Automotive History: Factory Four Speed Transmission Behind a Slant Six? Yup, For a Couple of Years Anyway

I’ve long had a fixation on the lack of four speed transmissions being available on American compacts in the 1960s. The standard three speed manual transmission was a relic from the pre-war era when cars had slow-revving engines, very high (numeric) geared rear axles, and highway speeds were very modest. Driving conditions were different, but most of all, driver expectations were different.

In the 1950s, when the great import and sports car boom were under way, things changed quickly. Highway speeds increased, which meant that rear axle ratios were lowered numerically, effectively increasing the gaps between gears, especially between second and third. With a big lazy V8, or for buyers looking for minimal motoring function, the three speed was adequate enough. But the compacts’ brief was to compete against the imports, which almost invariably had four speed transmissions.

Of course the true import-fighter Corvair had an optional four speed, as of the spring of 1960. And I knew that the Falcon was available with the UK-sourced four speed behind their six from mid-year 1962 through 1964. But a four speed behind the Chrysler slant six on their Dart and Valiant? I was never aware of that, until yesterday.

1964 Valiant brochure

I had to dig up the various brochures online to determine the start and end dates of the four-speed slant-six combo, which really surprised me as to its existence. It started in 1964, which of course is because Chrysler’s excellent new A-833 four speed transmission first saw the light of day that year. It was of course primarily developed for the big V8s, especially since the B/W T-10 was felt not to be strong enough for the wicked 413 Max wedge engine. But there were two versions from the get-go, one for the sixes and the 273/318 V8s, and the other for the big engines.

The version we’re discussing had different gear ratios; 3.09, 1.92, 1.4, 1.0, for first through fourth, to accommodate the lower torque of the smaller engines. This compares to the A-903 three-speed’s ratios of 2.95, 1.83, 1.0.  Note how close first and second gear ratios are in these two boxes. Which explains the very frustrating “hole” between second and direct third, especially with a six.

Here’s the excerpt from the ’64 Dart brochure. Note that it says “Optional on all Dart models”. The reason I point theta out is because I can’t quite tell if the four speed was available behind the 170 cubic inch slant six. Probably not.

This power train chart for the ’65 Dart clearly shows it not being available for the 170 six. Too bad, as it needed it even more. My dad’s ’68 Dart had the 170, and the hole between second and third was really objectionable, especially the way I was trying to drive it.

Here’s a bit more from the ’65 Dart brochure.

Of course the ’64-’65 Barracuda, which was virtually identical to the Valiant except for its glassy fastback, also offered the four speed with the six in those two years.
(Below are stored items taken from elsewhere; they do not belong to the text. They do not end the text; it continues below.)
(** * notion_tools: typed-value normalisation and record flattening

    A shallow embedding of [src/notion_tools.py].  The Notion API delivers
    decoded JSON, so every value the functions receive is a Python object
    built from [None], booleans, numbers, strings, lists and dicts with
    string keys; the functions add tuples and pandas timestamps to these.
    Python exceptions are modelled by an error monad, the API client and
    [sleep] by a state holding the client and the trace of effects. *)

From Stdlib Require Import ZArith String Ascii List Bool Lia.
From stdpp Require Import base option list strings gmap.

Open Scope string_scope.
Open Scope Z_scope.

Set Warnings "-register-all".

(** ** Python values *)

(** A [pd.Timestamp] is an instant (nanoseconds since the epoch) or the
    missing-value marker [pd.NaT]. *)
Inductive timestamp : Type :=
| NaT
| Ts (ns : Z).

(** JSON numbers are kept as integers: no function of the module computes
    with them. A dict is the list of its items in insertion order; its keys
    are strings, as JSON decoding produces them. *)
Inductive PyVal : Type :=
| PyNone
| PyBool (b : bool)
| PyNum (n : Z)
| PyStr (s : string)
| PyList (items : list PyVal)
| PyTuple (items : list PyVal)
| PyDict (entries : list (string * PyVal))
| PyTimestamp (t : timestamp).

(** Nesting depth of a value; it bounds the recursion of the normaliser. *)
Fixpoint height (v : PyVal) : nat :=
  match v with
  | PyList items | PyTuple items => S (list_max (map height items))
  | PyDict entries => S (list_max (map (fun kv => height (snd kv)) entries))
  | _ => 0%nat
  end.

(** ** Exceptions *)

Inductive exn : Type :=
| KeyError
| IndexError
| TypeError
| AttributeError
| RecursionError
| APIResponseError
| ValueError (msg : string).

Inductive result (A : Type) : Type :=
| OK (a : A)
| Err (e : exn).
Arguments OK {A} a.
Arguments Err {A} e.

#[global] Instance result_ret : MRet result := fun _ a => OK a.
#[global] Instance result_bind : MBind result := fun _ _ f r =>
  match r with
  | OK a => f a
  | Err e => Err e
  end.
#[global] Instance result_fmap : FMap result := fun _ _ f r =>
  match r with
  | OK a => OK (f a)
  | Err e => Err e
  end.

(** ** Python primitives used by the module *)

Module Py.

(** [x is None] *)
Definition is_None (v : PyVal) : bool :=
  match v with
  | PyNone => true
  | _ => false
  end.

(** [v == s] for a string literal [s]: only a string compares equal. *)
Definition eq_str (v : PyVal) (s : string) : bool :=
  match v with
  | PyStr s' => String.eqb s' s
  | _ => false
  end.

(** [hash(v)] succeeds: lists and dicts are unhashable, a tuple is
    hashable when its items are. *)
Fixpoint hashable (v : PyVal) : bool :=
  match v with
  | PyList _ | PyDict _ => false
  | PyTuple items => forallb hashable items
  | _ => true
  end.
It all ended in 1966, when the four speed became available only with the V8s.

And then it came back again, in 1975, after the A-833 had been re-engineered into a three-speed and OD transmission, by turning “third gear” into a 0.73 OD ratio, and changing the linkage so that third and fourth were now flipped on the shifter pattern.

Of course this was done in response to the energy crisis. A five speed is what was needed, but necessity is the mother of improvisation. And the gap between second and third was tightened up a bit, with the new ratios of 3.09, 1.67, 1.1 and 0.73.

Other than the Falcon’s brief fling with the UK-sourced four speed behind the six (and the Corvair, of course), that was it for proper gear ratios in the compacts in this era. The Chevy II never offered the four speed with its four or sixes, although the Camaro did. The Rambler American and Studebaker Lark did offer overdrive three-speed transmissions, but they way they were set up to work semi-automatically, it didn’t really give as many intermediate ratios as a four speed (it requires a conversion to manual operation to do that, like in my F-100).

Obviously, the take rate on these six cylinder four speeds was minute. Most American buyers of compacts just didn’t appreciate the benefits, and once V8s were available on them, performance-oriented buyers went that route anyway. But it makes for engaging speculation to imagine a 1960 Valiant offering a four speed behind its little high-revving 170 slant six. Now that would have really vaulted it to the head of the class, even further.